Nothing in this section applies to the charge of a trustee on the trust-property for expenses properly incurred in the execution of his trust, and, save as otherwise expressly provided by any law for the time being in force, no charge shall be enforced against any property in the hands of a person to whom such property has been transferred for consideration and without notice of the charge.”
It says that:
Where immovable property of one person is, by act of parties or operation of law, makes security for the payment of money to other person, and that transaction does not values as mortgage then the latter person is said to have a charge on the property, and all the provisions which apply to simple mortgage are also applied to charge.
This is an exception to charge, provisions of this section does not apply to trustee who has paid or incurred all the expenses properly in execution of his trust for the trust property. Acc. to section 32 of Trust Act: Every trustee may re-imburse himself, or pay or discharge out of the trust property, all expenses properly incurred in or about the execution of the trust, or the realization, preservation or benefit of the trust property, or the protection or support of the beneficiary.
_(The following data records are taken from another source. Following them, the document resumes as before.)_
(* ===== verification/SessionProps.v ===== *)
(** * Properties of the sessions of both ends

    Whatever a session was before, when the client has created it or the server
    has registered it, it runs in the turbo mode of the source: both ends agree
    on every KCP parameter. *)
From stdpp Require Import base gmap sets list strings.
From Stdlib Require Import ZArith Lia.
From S2P Require Import Prelude GoFloat GoNet Network Ring World Session Wire FlowKey Client.
From S2P Require Import ClientLoops ClientSpec ClientConnect Demo Server ServerSpec ServerInv DemoServer.
#[local] Open Scope Z_scope.

Section session_props.
Context {C : Consistent} {E : Env} {P : HeaderParser} (cfg : config).

(** [kcp] runs in turbo mode. *)
Definition in_turbo (kcp : handle) (w : world) : Prop :=
  ∀ defaults, settings_of kcp defaults w.(w_trace) = turbo.

Definition apply_event (kcp : handle) (k : kcp_settings) (e : event) : kcp_settings :=
  match e with
  | EvKcpOption h o => if bool_decide (h = kcp) then apply_option k o else k
  | _ => k
  end.

Lemma settings_of_app kcp d l1 l2 : settings_of kcp d (l1 ++ l2) = settings_of kcp (settings_of kcp d l1) l2.
Proof. unfold settings_of. apply foldl_app. Qed.

(** Events other than options keep the mode. *)
Lemma turbo_emit kcp e : (∀ k, apply_event kcp k e = k) → preserves (in_turbo kcp) (emit e).
Proof.
  intros He w Hw d. simpl. rewrite settings_of_app, Hw.
  change (apply_event kcp turbo e = turbo). apply He.
Qed.
Lemma turbo_tick kcp : preserves (in_turbo kcp) tick.
Proof. by intros w Hw. Qed.
Lemma turbo_get_client kcp tid : preserves (in_turbo kcp) (get_client tid).
Proof. unfold get_client. preserve. Qed.
Lemma turbo_upd_client kcp tid f : preserves (in_turbo kcp) (upd_client tid f).
Proof. unfold upd_client, get_client. preserve. Qed.
#[local] Hint Resolve turbo_get_client turbo_upd_client turbo_tick : preserves.
#[local] Hint Extern 1 (preserves (in_turbo _) (emit _)) => apply turbo_emit; reflexivity : preserves.

(** Setting all seven parameters. *)
Lemma set_options_trace kcp opts w a w' :
  set_options kcp opts w = (Ret a, w') → w'.(w_trace) = w.(w_trace) ++ (EvKcpOption kcp <$> opts).
Proof.
  unfold set_options. revert w. induction opts as [|o opts IH]; intros w; simpl.
  - intros [= _ <-]. by rewrite app_nil_r.
  - intros H. apply IH in H. rewrite H. simpl. by rewrite <- app_assoc.
Qed.

Lemma wlp_set_turbo kcp s w :
  s_kcp s = Some kcp → wlp (setKCPOptions (Some s)) (λ _ w', in_turbo kcp w') w.
Proof.
  intros Hk. unfold setKCPOptions. wlp_steps. simplify_eq. rewrite Hk. intros [] w' H d.
  apply set_options_trace in H. rewrite H, settings_of_app. unfold settings_of at 1. simpl.
  by rewrite bool_decide_eq_true_2.
Qed.

Lemma turbo_again kcp w :
  in_turbo kcp w → wlp (setClientConnOptions (Some kcp)) (λ _ w', in_turbo kcp w') w.
Proof.
  intros Hw. unfold setClientConnOptions. wlp_steps. simplify_eq. intros [] w' H d.
  apply set_options_trace in H. rewrite H, settings_of_app, Hw. unfold settings_of. simpl.
  by rewrite bool_decide_eq_true_2.
Qed.

(** The session [create_session] returns carries the conversation id, the
    socket bound to the source address, a KCP session opened with the
    configured cipher to the resolved server, and runs in turbo mode. *)
Theorem create_session_opens (convid : Z) (src : string) (s : option RatSession) (w w' : world)
    (Hrun : create_session cfg convid src w = (Ret (s, None), w')) :
  convid ≠ 0 ∧ ∃ ses kcp conn addr t, s = Some ses ∧ ses.(s_convid) = convid ∧
    ses.(s_kcp) = Some kcp ∧ ses.(s_udp_conn) = Some conn ∧
    env_kcp_NewConn t convid addr (session_block cfg) dataSize paritySize conn = Some kcp ∧
    in_turbo kcp w'.
Proof.
  assert (wlp (create_session cfg convid src) (λ r w', r.2 = None → convid ≠ 0 ∧
    ∃ ses kcp conn addr t, r.1 = Some ses ∧ ses.(s_convid) = convid ∧
    ses.(s_kcp) = Some kcp ∧ ses.(s_udp_conn) = Some conn ∧
    env_kcp_NewConn t convid addr (session_block cfg) dataSize paritySize conn = Some kcp ∧
    in_turbo kcp w') w) as H; [|by apply (H (s, None) w' Hrun)].
  unfold create_session. wlp_steps. case_match; [|by wlp_steps]. wlp_steps.
  case_match; [|by wlp_steps]. case_match. wlp_steps. case_match; [|by wlp_steps].
  wlp_step. unfold NewSession. case_bool_decide as Hc; [by wlp_steps|]. wlp_step. wlp_step.
  destruct (env_kcp_NewConn _ _ _ _ _ _ _) as [kcp|] eqn:Hkcp; wlp_steps; [|done].
  eapply wlp_mono; [by apply wlp_set_turbo|]. intros [] w1 Ht. wlp_steps.
  injection H3 as <-.
  eapply wlp_mono; [by apply turbo_again|]. intros [] w2 Ht2. wlp_steps. intros _.
  split; [done|]. eexists _, kcp, _, _, _. split; [done|]. by split_and!.
Qed.

(** A connection the server has registered runs in turbo mode too. *)
Theorem accepted_in_turbo (tid convid : Z) (kcp : handle) (l : loc) (w w' : world)
    (Hrun : server_register cfg tid convid kcp w = (Ret (Some l), w')) : in_turbo kcp w'.
Proof.
  assert (wlp (server_register cfg tid convid kcp) (λ r w', r = Some l → in_turbo kcp w') w) as H;
    [|by apply (H _ w' Hrun)].
  unfold server_register. do 10 (apply wlp_skip; intros ? ?).
  destruct (refuses _); [apply wlp_skip; intros ? ?; by wlp_steps|].
  eapply wlp_bind, (wlp_mono _ (λ _ w1, in_turbo kcp w1)).
  - unfold server_add_connection. do 3 (apply wlp_skip; intros ? ?).
    apply wlp_bind. eapply wlp_mono; [by apply wlp_set_turbo|]. intros [] w1 Ht.
    apply wlp_preserves; [preserve|done].
  - intros [] w1 Ht. eapply wlp_mono; [eapply (wlp_preserves (in_turbo kcp)); [|exact Ht]|by intros].
    unfold unlock_client, go. preserve.
Qed.
End session_props.

(** ** Witnesses *)

Lemma create_session_opens_witness :
  ∃ s w', create_session demo_cfg 100 "192.168.1.20" init_world = (Ret (s, None), w') ∧
  (100 ≠ 0 ∧ ∃ ses kcp conn addr t, s = Some ses ∧ ses.(s_convid) = 100 ∧
    ses.(s_kcp) = Some kcp ∧ ses.(s_udp_conn) = Some conn ∧
    env_kcp_NewConn t 100 addr (session_block demo_cfg) dataSize paritySize conn = Some kcp ∧
    in_turbo kcp w').
Proof.
  destruct (wp_create_session demo_cfg "192.168.1.20" "eth0" demo_up_eth0 100 init_world)
    as ([s err] & w' & Hrun & Herr & _); [lia|]. simpl in Herr. rewrite Herr in Hrun.
  exists s, w'. split; [exact Hrun|].
  exact (create_session_opens demo_cfg 100 "192.168.1.20" s init_world w' Hrun).
Defined.

Lemma accepted_in_turbo_witness : in_turbo 1100 demo_srv.
Proof.
  destruct (demo_accepted 1100 demo_srv2) as (l & Hrun & _);
    [apply demo_srv2_added|by eapply added_unlocked, demo_srv2_added|].
  exact (accepted_in_turbo demo_cfg 100 (env_kcp_GetConv 1100) 1100 l demo_srv2 _ Hrun).
Defined.
(* ===== verification/AggregatorProps.v ===== *)
(** * What the aggregator client promises

    Safety over every interleaving of the broker's callbacks, the turns of the
    main loop and the start of the client's goroutine, and the conversation with
    the broker from the connection to the running client. *)
From stdpp Require Import base gmap sets list strings relations.
From Stdlib Require Import ZArith Lia Ascii.
From S2P Require Import Prelude GoFloat GoNet Network Ring World Json IpHosts Logging Cli Session Wire FlowKey.
From S2P Require Import Client ClientSpec Demo Status Loops Aggregator.
#[local] Open Scope Z_scope.

Section aggregator.
Context {C : Consistent} {E : Env} {P : HeaderParser} {SE : StatusEnv} {K : Kong} {Q : Mqtt}.
Context {LR : Logrus} {SU : Startup}.

(** ** Steps of the process *)

(** The state with the [loopcount] of the main loop.  Each callback of the MQTT
    library, each turn of the loop and the start of a spawned client are one
    step. *)
Inductive aggregator_step : relation (aggregator * Z) :=
| step_turn a lc a' lc' : aggregator_turn lc a = (Ret lc', a') → aggregator_step (a, lc) (a', lc')
| step_connected a lc a' : things_connectHandler a = (Ret tt, a') → aggregator_step (a, lc) (a', lc)
| step_lost a lc a' : things_connectLostHandler a = (Ret tt, a') → aggregator_step (a, lc) (a', lc)
| step_message a lc topic payload a' :
    things_messagePubHandler topic payload a = (Ret tt, a') → aggregator_step (a, lc) (a', lc)
| step_start a lc a' :
    (0 < a.(a_spawned))%nat → client_starts a = (Ret tt, a') → aggregator_step (a, lc) (a', lc).
(* ===== verification/Main.v ===== *)
(** * The entry point ([main] of [src/main.go])

    The composition of the parts: command line, kernel settings, and one of the
    three modes.  The state is that of [Aggregator], which contains all others. *)
From stdpp Require Import base gmap sets list strings.
From Stdlib Require Import ZArith Lia.
From S2P Require Import Prelude GoFloat GoNet Network Ring World Json Logging Cli Session Wire FlowKey Client.
From S2P Require Import Demo Status Loops Aggregator AggregatorProps.
#[local] Open Scope Z_scope.

Section main.
Context {C : Consistent} {E : Env} {P : HeaderParser} {SE : StatusEnv} {K : Kong} {Q : Mqtt}.
Context {LR : Logrus} {SU : Startup}.

(** The arguments of the [sysctl] commands. *)
Definition sysctls : list string := [
  "net.core.rmem_max=26214400"; "net.core.rmem_default=26214400";
  "net.core.wmem_max=26214400"; "net.core.wmem_default=26214400";
  "net.core.netdev_max_backlog=2048"].

Definition network_sysctls : W unit :=
  for_each sysctls (fun s => runthing "sysctl" [s] ;; mret tt).

(** [http_serve]: the address that is listened on, if any. *)
Definition http_serve (cfg : config) : option string :=
  if bool_decide (cfg.(g_http_listen_addr) = "") then None else Some cfg.(g_http_listen_addr).

(** The mode of a command; the loops run for [turns] turns. *)
Definition dispatch (turns : nat) (command : string) : M aggregator unit :=
  a ← getS;
  let cfg := a.(a_program).(p_config) in
  if bool_decide (command = "client") then
    in_world (run_client cfg a.(a_program).(p_CLI).(cli_TunName) turns) ;; mret tt
  else if bool_decide (command = "server") then
    in_world (run_server cfg turns) ;; mret tt
  else if bool_decide (command = "connectaggregator") then run_aggregator turns ;; mret tt
  else exit 1.

Definition main (turns : nat) : M aggregator unit :=
  a ← getS;
  t ← in_world tick;
  command ← in_program (parse_cli env_int_bits (syslog_New t) a.(os_Args));
  in_world network_sysctls ;;
  dispatch turns command.

End main.

Section start.
Context {C : Consistent} {E : Env} {P : HeaderParser} {SE : StatusEnv} {K : Kong} {Q : Mqtt}.
Context {LR : Logrus} {LL : LogrusLaws LR} {SU : Startup}.

(** The commands that set the buffers, as they appear in the trace. *)
Definition buffers_raised : list event :=
  [EvCommand "sysctl" ["net.core.rmem_max=26214400"];
   EvCommand "sysctl" ["net.core.rmem_default=26214400"];
   EvCommand "sysctl" ["net.core.wmem_max=26214400"];
   EvCommand "sysctl" ["net.core.wmem_default=26214400"];
   EvCommand "sysctl" ["net.core.netdev_max_backlog=2048"]].

Lemma run_each_sysctl (l : list string) (w : world) :
  ∃ t, for_each l (fun s => runthing "sysctl" [s] ;; mret tt) w =
    (Ret tt, w <| w_trace := w.(w_trace) ++ ((λ s, EvCommand "sysctl" [s]) <$> l) |> <| w_tick := t |>).
Proof.
  revert w. induction l as [|s l IH]; intros w; simpl.
  - exists w.(w_tick). rewrite app_nil_r. by destruct w.
  - destruct (IH (w <| w_trace ::= (λ l, l ++ [EvCommand "sysctl" [s]]) |> <| w_tick ::= S |>)) as [t Ht].
    exists t. etransitivity; [exact Ht|]. f_equal. destruct w.
    unfold setf. simpl. by rewrite <-app_assoc.
Qed.

Lemma network_sysctls_run w :
  ∃ t, network_sysctls w = (Ret tt, w <| w_trace := w.(w_trace) ++ buffers_raised |> <| w_tick := t |>).
Proof. apply run_each_sysctl. Qed.

(** The process with its flags in the globals and the buffers raised. *)
Definition configured (args : list string) (f : CLI_type) (t : nat) : aggregator :=
  (init_aggregator args)
    <| a_program := mkProgram (apply_flags env_int_bits f default_config) f |>
    <| a_world := init_world <| w_trace := buffers_raised |> <| w_tick := t |> |>.

(** The first entry of the log is lost. *)
Abbreviation lost f := (logging_lost (syslog_New 0) f default_config).

Lemma main_refused turns args f command :
  kong_Parse args CLI_default = Ret (f, command) → lost f || negb (valid_flags f) = true →
  (main turns (init_aggregator args)).1 =
    (if lost f then Panic "nil *syslog.Writer" else Exit 1) ∧
  (main turns (init_aggregator args)).2.(a_world) = init_world <| w_tick ::= S |>.
Proof.
  intros Hkong Hbad. pose proof (parse_flags_spec env_int_bits (syslog_New 0) f default_config) as [H1 _].
  unfold main, in_program, parse_cli, mbind, M_bind. simpl. rewrite Hkong.
  destruct (parse_flags _ _ _ _) as [o c]. simpl in H1. subst o.
  destruct (lost f); [done|]. by destruct (valid_flags f).
Qed.

#[local] Opaque network_sysctls.

Lemma main_configured turns args f command :
  kong_Parse args CLI_default = Ret (f, command) → lost f = false → valid_flags f = true →
  ∃ t, main turns (init_aggregator args) = dispatch turns command (configured args f t).
Proof.
  intros Hkong Hl Hv. destruct (parse_flags_ok env_int_bits (syslog_New 0) f default_config Hl) as [H1 H2].
  rewrite Hv in H1. specialize (H2 Hv). destruct (network_sysctls_run (init_world <| w_tick ::= S |>)) as [t Ht].
  exists t. unfold main, in_program, parse_cli, mbind, M_bind. simpl. rewrite Hkong.
  destruct (parse_flags _ _ _ _) as [o c]. simpl in H1, H2. subst o c. simpl.
  unfold in_world. simpl. by rewrite Ht.
Qed.

(** The modes that refuse their configuration. *)
Lemma run_client_refuses cfg tun turns w :
  cfg.(g_connect_addr) = "" ∨ cfg.(g_tunnel_id) = 0 → run_client cfg tun turns w = (Exit 1, w).
Proof. unfold run_client. intros [->| ->]; [|case_bool_decide]; done. Qed.
Lemma run_server_refuses cfg turns w :
  cfg.(g_tunnel_id) = 0 → run_server cfg turns w = (Exit 1, w).
Proof. unfold run_server. by intros ->. Qed.
Lemma run_aggregator_refuses turns a :
  a.(a_program).(p_config).(g_mqtt_broker_addr) = "" →
  run_aggregator turns a = (Exit 1, a <| g_run_aggregator := true |>).
Proof. intros H. unfold run_aggregator, aggregator_setup, mbind, M_bind. simpl. by rewrite H. Qed.

(** C33: what the process does with its arguments.  When syslog is to be used
    and its daemon cannot be reached the process panics, and with invalid flags
    it exits with code 1, nothing outside having been touched.  Otherwise the five
    kernel settings are the first effects, and then, under the configuration the
    flags denote, command "client" runs the client, which exits with code 1
    without a server address or tunnel id; "server" runs the server, which
    exits without a tunnel id; "connectaggregator" runs the aggregator client,
    which exits without a broker; and any other command exits. *)
Theorem main_dispatches (turns : nat) (args : list string) (f : CLI_type) (command : string)
    (Hkong : kong_Parse args CLI_default = Ret (f, command)) :
  let run := main turns (init_aggregator args) in
  let cfg := apply_flags env_int_bits f default_config in
  (logging_lost (syslog_New 0) f default_config = true →
    run.1 = Panic "nil *syslog.Writer" ∧ run.2.(a_world).(w_trace) = []) ∧
  (logging_lost (syslog_New 0) f default_config = false → valid_flags f = false →
    run.1 = Exit 1 ∧ run.2.(a_world).(w_trace) = []) ∧
  (logging_lost (syslog_New 0) f default_config = false → valid_flags f = true →
    ∃ t, let a := configured args f t in
    (command = "client" →
      run = (in_world (run_client cfg f.(cli_TunName) turns) ;; mret tt) a ∧
      (cfg.(g_connect_addr) = "" ∨ cfg.(g_tunnel_id) = 0 → run = (Exit 1, a))) ∧
    (command = "server" →
      run = (in_world (run_server cfg turns) ;; mret tt) a ∧
      (cfg.(g_tunnel_id) = 0 → run = (Exit 1, a))) ∧
    (command = "connectaggregator" →
      run = (run_aggregator turns ;; mret tt) a ∧
      (cfg.(g_mqtt_broker_addr) = "" → run.1 = Exit 1 ∧ run.2.(a_world) = a.(a_world))) ∧
    (command ∉ ["client"; "server"; "connectaggregator"] → run = (Exit 1, a))).
Proof.
  intros run cfg. pose proof (main_refused turns args f command Hkong) as Hbad. fold run in Hbad.
  split_and!.
  - intros Hl. rewrite Hl in Hbad. destruct (Hbad eq_refl) as [-> ->]. done.
  - intros Hl Hv. rewrite Hl, Hv in Hbad. destruct (Hbad eq_refl) as [-> ->]. done.
  - intros Hl Hv. destruct (main_configured turns args f command Hkong Hl Hv) as [t Ht]. fold run in Ht.
    exists t. intros a. fold a in Ht. rewrite Ht. unfold dispatch, mbind, M_bind, getS.
    change (p_config (a_program a)) with cfg. split_and!.
    + intros ->. split; [done|]. intros Hno. simpl. unfold in_world. by rewrite run_client_refuses.
    + intros ->. split; [done|]. intros Hno. simpl. unfold in_world. by rewrite run_server_refuses.
    + intros ->. split; [done|]. intros Hno. simpl. by rewrite run_aggregator_refuses.
    + rewrite !not_elem_of_cons. intros (H1 & H2 & H3 & _). by rewrite !bool_decide_eq_false_2.
Qed.
End start.

(** The example of the aggregator's command line; and the client runs. *)
Lemma main_dispatches_witness :
  valid_flags demo_client_flags = true ∧
  ∃ t, main 0 (init_aggregator demo_args) =
    (in_world (run_client (apply_flags env_int_bits demo_client_flags default_config) "" 0) ;; mret tt)
      (configured demo_args demo_client_flags t).
Proof.
  split; [by vm_compute|].
  destruct (main_dispatches 0 demo_args demo_client_flags "client" (demo_kong_parse _))
    as (_ & _ & H).
  destruct (H ltac:(by vm_compute) ltac:(by vm_compute)) as (t & Hc & _).
  exists t. exact (proj1 (Hc eq_refl)).
Defined.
If he pays such expenses out of his own pocket, he has a first charge upon the trust property for such expenses and interest thereon; but such charge shall be enforced only by prohibiting any disposition of the trust property without previous payment of such expenses and interest.[2] This means a trustee may repay himself for such expenses only out of the trust income and can prohibit transfer of trust property if payment of his expenses has not been done.
Hereby, exception 2 says that no charge shall be enforced on a transferee i.e. the person to whom property has been sold or transferred for the exchange of consideration and without the notice of charge. Therefore, he has taken the ownership of the property in good faith without any knowledge of such charge being associated to the property.
MEANING:
Charge means, where immovable property of one person is, by act of parties or operation of law, made security for the payment of money to another, and the transaction does not amount to mortgage, the latter person is said to have charge on the property, and all the provision hereinbefore contained which apply to simple mortgage shall, so far as may be, apply to such charge.
If charge is attached to the property charged?
The charge for maintenance, present and future, is recurring charge and is not extinguished by a decree for sale. A recurring charge is not identical with mortgage. The auction purchaser will not get the property free from the charge. The charge will continue as long as the decree holder has right to recover future maintenance. Such person can bring the property to sale whenever maintenance becomes due to her notwithstanding the fact that the property is in the hands of an auction purchaser, who purchased it in sale held previously in satisfaction of the decree for arrears of maintenance.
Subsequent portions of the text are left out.